### Prompt
Give back, word for word, the lines in the listing below from the one holding "by rewrite list_lookup_insert_eq in" down to the one holding "assert (fits64 (gva", both ends included.
+++ Supplied material +++
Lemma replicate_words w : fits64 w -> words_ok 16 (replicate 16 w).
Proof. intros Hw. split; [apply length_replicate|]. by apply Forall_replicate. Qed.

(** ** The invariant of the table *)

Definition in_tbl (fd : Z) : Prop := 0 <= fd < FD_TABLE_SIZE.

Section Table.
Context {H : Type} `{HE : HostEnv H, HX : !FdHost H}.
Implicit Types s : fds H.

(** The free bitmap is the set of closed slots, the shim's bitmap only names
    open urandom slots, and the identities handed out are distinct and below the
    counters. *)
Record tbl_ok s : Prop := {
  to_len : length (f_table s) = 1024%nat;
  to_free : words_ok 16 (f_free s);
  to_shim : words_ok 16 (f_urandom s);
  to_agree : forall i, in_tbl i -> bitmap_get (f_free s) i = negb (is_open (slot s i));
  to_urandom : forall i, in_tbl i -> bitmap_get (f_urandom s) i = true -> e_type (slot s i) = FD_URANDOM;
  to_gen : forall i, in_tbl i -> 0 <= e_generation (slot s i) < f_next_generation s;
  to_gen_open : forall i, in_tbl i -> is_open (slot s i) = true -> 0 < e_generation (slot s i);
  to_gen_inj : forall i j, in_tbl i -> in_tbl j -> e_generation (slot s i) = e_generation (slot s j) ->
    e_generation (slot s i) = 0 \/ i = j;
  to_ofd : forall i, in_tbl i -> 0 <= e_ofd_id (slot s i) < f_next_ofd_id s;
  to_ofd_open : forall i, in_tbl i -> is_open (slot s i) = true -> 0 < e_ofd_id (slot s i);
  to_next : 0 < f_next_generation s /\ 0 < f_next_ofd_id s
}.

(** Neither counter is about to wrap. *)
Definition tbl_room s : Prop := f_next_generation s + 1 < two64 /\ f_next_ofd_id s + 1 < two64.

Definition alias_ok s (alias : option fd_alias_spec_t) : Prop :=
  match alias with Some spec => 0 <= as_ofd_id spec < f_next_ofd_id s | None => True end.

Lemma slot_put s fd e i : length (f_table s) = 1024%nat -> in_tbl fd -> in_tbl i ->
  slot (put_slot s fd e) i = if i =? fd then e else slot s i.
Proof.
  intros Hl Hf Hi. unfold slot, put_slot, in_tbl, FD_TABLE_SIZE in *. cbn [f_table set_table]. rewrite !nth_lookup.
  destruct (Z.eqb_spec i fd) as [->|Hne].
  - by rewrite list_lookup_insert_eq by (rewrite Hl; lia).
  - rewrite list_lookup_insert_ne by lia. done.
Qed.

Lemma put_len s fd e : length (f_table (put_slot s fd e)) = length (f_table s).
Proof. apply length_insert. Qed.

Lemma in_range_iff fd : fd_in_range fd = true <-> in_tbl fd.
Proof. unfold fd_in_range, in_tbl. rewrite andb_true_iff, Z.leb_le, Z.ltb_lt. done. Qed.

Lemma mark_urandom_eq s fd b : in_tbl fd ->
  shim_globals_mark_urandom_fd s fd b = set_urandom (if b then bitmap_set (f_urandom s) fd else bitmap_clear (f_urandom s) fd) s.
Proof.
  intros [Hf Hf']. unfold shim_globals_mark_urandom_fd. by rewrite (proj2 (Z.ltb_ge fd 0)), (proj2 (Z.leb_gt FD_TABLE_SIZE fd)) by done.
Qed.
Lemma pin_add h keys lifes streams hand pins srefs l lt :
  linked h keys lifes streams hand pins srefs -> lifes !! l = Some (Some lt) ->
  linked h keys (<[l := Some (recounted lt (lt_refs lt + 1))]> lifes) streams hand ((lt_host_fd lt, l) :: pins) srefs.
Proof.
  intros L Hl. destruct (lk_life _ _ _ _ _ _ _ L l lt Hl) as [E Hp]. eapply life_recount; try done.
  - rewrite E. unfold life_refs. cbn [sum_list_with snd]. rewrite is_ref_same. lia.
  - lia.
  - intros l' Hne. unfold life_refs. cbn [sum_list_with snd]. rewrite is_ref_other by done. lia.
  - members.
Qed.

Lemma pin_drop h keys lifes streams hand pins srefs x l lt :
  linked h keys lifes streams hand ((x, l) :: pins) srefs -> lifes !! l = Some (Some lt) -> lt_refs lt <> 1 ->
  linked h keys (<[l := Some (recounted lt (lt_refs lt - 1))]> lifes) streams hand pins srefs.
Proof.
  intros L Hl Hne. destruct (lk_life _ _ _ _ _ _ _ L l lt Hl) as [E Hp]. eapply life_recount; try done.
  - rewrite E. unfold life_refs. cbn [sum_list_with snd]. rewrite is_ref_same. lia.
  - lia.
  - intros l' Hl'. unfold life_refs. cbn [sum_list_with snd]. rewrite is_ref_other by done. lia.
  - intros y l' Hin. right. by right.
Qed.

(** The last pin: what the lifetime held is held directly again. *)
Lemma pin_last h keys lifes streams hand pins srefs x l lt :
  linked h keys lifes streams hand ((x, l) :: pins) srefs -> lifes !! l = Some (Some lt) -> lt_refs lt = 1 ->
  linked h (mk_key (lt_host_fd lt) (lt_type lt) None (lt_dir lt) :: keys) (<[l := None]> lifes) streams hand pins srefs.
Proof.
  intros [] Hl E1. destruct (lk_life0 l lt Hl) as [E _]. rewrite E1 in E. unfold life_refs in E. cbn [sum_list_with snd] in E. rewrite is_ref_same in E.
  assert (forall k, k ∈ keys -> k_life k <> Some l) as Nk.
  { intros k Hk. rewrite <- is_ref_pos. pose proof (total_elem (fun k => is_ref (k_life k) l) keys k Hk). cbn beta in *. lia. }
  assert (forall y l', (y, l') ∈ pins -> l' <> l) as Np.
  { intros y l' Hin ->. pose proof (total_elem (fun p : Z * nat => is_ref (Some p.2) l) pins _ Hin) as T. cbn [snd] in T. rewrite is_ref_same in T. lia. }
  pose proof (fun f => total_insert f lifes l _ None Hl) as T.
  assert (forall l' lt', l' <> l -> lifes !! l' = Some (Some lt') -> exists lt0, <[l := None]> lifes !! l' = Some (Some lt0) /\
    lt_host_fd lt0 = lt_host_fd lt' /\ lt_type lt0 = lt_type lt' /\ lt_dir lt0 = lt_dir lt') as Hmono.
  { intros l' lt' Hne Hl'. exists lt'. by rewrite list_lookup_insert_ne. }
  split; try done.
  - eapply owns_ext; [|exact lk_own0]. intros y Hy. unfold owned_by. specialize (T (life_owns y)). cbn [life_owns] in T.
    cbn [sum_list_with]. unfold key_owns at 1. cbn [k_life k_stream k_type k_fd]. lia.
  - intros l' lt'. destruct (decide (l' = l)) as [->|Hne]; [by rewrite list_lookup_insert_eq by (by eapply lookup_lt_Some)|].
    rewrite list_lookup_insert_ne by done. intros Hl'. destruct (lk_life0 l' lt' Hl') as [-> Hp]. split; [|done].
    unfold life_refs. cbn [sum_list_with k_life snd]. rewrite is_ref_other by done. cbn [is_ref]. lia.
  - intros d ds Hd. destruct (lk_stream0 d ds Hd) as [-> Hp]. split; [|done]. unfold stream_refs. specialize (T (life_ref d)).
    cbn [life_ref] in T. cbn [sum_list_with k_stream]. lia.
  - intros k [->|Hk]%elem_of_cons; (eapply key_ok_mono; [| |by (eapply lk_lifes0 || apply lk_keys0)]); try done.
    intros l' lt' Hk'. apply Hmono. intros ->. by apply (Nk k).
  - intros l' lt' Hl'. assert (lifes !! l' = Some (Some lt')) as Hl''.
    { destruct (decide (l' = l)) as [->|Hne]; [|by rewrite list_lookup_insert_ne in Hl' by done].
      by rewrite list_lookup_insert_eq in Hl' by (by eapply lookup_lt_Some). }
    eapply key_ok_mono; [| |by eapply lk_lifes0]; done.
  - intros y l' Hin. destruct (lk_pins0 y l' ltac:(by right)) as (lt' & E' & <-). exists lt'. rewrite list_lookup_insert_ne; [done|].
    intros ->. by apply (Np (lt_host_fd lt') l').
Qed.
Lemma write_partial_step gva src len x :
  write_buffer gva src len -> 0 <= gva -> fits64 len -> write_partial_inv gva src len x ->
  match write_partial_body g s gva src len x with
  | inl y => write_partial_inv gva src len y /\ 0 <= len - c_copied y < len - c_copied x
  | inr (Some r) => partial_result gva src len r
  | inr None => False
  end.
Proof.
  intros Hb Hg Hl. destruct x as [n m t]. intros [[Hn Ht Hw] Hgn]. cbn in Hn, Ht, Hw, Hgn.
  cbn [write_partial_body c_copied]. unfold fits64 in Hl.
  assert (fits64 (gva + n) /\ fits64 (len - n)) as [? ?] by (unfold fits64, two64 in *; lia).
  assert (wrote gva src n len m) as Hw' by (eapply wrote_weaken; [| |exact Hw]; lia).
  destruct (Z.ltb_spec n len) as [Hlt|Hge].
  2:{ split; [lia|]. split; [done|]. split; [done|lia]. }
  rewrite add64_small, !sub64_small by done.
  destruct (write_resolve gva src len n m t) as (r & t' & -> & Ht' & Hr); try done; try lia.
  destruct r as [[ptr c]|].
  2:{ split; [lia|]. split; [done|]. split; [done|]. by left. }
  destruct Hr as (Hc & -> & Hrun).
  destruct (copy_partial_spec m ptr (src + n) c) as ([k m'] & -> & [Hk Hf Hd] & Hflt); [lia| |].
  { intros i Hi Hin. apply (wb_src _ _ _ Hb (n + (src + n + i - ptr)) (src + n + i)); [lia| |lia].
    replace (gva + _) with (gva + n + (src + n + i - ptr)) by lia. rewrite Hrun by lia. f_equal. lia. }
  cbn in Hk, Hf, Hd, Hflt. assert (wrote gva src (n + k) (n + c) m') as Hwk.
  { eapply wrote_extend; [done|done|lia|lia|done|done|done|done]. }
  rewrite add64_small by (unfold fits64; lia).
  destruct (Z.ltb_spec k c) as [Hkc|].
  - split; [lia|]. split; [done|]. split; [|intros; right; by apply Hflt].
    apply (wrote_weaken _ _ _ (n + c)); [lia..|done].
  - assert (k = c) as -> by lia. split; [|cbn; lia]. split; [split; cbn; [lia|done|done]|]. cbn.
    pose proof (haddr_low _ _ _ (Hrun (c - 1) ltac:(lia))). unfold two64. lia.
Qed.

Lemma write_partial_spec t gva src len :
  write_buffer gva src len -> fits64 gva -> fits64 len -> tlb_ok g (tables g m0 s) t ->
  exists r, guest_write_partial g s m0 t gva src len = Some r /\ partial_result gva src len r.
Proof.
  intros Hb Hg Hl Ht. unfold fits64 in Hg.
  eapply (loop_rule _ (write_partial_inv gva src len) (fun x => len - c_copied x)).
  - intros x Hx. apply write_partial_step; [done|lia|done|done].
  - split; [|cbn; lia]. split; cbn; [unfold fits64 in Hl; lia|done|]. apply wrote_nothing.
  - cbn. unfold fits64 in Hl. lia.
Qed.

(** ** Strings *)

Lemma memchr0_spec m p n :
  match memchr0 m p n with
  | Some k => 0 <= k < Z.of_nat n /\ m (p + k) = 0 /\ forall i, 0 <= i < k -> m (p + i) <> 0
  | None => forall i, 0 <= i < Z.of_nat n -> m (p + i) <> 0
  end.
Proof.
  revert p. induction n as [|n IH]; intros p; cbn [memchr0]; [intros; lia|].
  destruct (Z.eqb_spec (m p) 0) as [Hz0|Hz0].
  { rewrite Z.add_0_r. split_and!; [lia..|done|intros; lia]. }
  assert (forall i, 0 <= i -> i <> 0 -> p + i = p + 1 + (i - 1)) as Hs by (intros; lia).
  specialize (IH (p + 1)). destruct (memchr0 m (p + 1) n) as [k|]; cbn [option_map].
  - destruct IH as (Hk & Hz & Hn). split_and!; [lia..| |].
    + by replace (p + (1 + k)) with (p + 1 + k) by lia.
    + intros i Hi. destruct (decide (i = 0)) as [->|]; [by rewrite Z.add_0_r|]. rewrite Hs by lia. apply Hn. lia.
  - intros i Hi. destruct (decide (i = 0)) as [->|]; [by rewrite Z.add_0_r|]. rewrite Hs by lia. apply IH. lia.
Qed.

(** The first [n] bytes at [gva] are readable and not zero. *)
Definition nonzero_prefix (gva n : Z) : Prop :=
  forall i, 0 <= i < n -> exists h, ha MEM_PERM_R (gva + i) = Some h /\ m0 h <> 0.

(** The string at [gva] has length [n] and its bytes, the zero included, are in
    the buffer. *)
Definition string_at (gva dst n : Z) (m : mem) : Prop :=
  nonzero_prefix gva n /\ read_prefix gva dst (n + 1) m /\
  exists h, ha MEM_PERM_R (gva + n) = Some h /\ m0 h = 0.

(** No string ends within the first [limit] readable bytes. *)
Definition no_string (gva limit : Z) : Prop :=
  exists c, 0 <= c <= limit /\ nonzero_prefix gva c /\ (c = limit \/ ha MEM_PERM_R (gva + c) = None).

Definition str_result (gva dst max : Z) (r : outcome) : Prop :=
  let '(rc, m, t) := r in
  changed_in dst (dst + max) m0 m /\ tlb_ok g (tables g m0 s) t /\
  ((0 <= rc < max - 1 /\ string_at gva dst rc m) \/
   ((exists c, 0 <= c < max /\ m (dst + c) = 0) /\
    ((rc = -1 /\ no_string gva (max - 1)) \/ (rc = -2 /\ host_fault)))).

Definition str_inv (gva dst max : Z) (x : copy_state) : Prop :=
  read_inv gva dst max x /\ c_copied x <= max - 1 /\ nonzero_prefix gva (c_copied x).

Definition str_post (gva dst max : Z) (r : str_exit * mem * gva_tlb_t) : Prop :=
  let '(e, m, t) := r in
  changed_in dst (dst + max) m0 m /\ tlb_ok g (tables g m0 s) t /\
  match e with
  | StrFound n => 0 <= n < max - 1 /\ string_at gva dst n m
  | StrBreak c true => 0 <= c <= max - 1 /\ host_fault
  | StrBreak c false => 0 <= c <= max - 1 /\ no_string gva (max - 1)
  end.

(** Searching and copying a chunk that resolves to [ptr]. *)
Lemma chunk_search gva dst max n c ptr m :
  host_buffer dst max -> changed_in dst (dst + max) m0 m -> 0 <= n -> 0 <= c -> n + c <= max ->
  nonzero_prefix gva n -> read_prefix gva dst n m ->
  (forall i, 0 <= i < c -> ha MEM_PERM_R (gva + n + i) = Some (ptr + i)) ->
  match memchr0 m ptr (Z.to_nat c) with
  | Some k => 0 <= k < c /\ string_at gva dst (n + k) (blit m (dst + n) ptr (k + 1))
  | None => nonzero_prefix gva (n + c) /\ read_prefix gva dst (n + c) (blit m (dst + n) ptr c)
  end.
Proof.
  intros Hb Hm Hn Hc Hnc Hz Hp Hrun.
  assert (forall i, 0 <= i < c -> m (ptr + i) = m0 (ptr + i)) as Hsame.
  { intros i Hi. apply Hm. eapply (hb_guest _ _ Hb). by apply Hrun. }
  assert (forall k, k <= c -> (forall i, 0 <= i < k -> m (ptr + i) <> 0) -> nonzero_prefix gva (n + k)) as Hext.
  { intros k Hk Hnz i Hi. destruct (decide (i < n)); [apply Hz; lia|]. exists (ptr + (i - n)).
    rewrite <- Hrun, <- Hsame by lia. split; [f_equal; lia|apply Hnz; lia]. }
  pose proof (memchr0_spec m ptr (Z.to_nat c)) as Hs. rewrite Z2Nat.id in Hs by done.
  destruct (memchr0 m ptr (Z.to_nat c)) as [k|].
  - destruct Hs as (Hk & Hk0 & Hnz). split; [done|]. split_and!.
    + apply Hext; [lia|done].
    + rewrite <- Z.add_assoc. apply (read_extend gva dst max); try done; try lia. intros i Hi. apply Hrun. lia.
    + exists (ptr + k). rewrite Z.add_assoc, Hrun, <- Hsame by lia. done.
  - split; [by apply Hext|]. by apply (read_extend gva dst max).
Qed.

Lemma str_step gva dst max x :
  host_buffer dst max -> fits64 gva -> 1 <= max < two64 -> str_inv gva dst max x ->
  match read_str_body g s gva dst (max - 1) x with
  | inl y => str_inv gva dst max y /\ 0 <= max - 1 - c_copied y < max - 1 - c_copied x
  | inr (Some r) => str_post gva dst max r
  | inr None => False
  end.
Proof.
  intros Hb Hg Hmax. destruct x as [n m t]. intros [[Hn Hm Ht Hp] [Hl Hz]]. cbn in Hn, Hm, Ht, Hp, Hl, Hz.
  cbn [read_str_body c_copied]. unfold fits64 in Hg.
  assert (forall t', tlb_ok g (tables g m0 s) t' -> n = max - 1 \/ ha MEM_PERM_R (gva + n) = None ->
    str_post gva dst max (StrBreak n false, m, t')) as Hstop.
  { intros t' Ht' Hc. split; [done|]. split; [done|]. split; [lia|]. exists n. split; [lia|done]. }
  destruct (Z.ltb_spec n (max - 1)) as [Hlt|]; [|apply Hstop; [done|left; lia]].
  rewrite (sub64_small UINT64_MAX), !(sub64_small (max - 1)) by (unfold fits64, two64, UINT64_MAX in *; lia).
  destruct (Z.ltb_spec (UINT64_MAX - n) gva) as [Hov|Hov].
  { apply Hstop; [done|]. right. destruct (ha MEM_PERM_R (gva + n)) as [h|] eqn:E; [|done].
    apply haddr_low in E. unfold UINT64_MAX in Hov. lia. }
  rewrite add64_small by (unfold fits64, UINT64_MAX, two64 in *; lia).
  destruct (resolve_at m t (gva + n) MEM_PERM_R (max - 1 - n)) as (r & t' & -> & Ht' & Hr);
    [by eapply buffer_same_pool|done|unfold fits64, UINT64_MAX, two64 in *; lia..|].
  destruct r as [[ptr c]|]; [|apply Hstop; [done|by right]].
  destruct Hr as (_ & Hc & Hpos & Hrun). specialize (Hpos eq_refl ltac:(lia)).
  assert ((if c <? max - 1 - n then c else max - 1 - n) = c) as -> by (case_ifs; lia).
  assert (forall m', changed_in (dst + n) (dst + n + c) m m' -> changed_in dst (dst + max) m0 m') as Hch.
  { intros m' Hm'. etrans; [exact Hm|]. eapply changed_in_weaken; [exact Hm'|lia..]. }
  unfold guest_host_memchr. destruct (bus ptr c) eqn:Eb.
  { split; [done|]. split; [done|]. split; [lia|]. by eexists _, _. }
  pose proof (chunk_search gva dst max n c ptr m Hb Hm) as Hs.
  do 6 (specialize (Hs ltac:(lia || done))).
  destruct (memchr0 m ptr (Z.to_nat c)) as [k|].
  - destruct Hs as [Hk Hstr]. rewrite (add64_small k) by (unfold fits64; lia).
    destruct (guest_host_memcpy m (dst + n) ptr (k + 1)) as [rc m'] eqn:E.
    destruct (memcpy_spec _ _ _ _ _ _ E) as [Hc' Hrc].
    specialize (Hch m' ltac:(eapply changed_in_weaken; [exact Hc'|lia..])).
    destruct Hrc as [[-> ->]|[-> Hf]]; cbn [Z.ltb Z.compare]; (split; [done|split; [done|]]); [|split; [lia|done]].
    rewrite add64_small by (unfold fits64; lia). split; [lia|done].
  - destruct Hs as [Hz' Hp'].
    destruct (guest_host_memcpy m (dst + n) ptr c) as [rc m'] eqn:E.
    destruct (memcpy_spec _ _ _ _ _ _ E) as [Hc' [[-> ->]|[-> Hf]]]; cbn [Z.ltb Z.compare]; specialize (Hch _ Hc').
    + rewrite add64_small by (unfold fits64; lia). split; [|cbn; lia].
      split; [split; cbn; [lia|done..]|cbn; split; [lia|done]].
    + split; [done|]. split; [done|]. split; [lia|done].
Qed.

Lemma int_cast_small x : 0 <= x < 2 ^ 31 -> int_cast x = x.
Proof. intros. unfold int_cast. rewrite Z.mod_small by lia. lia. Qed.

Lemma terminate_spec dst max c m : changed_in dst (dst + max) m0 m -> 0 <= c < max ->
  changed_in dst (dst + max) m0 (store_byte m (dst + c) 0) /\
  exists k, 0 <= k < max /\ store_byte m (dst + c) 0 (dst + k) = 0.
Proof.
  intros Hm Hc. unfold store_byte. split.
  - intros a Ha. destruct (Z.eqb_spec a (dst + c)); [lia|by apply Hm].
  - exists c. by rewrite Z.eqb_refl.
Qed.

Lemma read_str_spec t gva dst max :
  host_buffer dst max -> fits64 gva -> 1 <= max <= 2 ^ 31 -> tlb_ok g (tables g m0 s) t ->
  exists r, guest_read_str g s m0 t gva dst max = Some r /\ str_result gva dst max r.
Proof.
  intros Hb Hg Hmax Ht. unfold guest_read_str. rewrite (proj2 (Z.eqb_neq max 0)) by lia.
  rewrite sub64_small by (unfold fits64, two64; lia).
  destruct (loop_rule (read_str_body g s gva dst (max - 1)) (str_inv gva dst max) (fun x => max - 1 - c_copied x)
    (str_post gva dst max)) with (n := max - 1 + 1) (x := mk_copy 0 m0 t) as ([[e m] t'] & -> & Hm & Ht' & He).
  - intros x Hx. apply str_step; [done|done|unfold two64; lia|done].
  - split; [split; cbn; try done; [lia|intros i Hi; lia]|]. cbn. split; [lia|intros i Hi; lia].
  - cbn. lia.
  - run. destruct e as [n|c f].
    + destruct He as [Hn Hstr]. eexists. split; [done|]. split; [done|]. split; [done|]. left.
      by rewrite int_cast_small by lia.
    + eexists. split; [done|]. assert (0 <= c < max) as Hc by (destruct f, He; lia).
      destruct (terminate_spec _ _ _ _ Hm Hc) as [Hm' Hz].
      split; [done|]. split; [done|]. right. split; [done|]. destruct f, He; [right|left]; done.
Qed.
+++
### Answer to the problem
      by rewrite list_lookup_insert_eq in Hl' by (by eapply lookup_lt_Some). }
    eapply key_ok_mono; [| |by eapply lk_lifes0]; done.
  - intros y l' Hin. destruct (lk_pins0 y l' ltac:(by right)) as (lt' & E' & <-). exists lt'. rewrite list_lookup_insert_ne; [done|].
    intros ->. by apply (Np (lt_host_fd lt') l').
Qed.
Lemma write_partial_step gva src len x :
  write_buffer gva src len -> 0 <= gva -> fits64 len -> write_partial_inv gva src len x ->
  match write_partial_body g s gva src len x with
  | inl y => write_partial_inv gva src len y /\ 0 <= len - c_copied y < len - c_copied x
  | inr (Some r) => partial_result gva src len r
  | inr None => False
  end.
Proof.
  intros Hb Hg Hl. destruct x as [n m t]. intros [[Hn Ht Hw] Hgn]. cbn in Hn, Ht, Hw, Hgn.
  cbn [write_partial_body c_copied]. unfold fits64 in Hl.
  assert (fits64 (gva + n) /\ fits64 (len - n)) as [? ?] by (unfold fits64, two64 in *; lia).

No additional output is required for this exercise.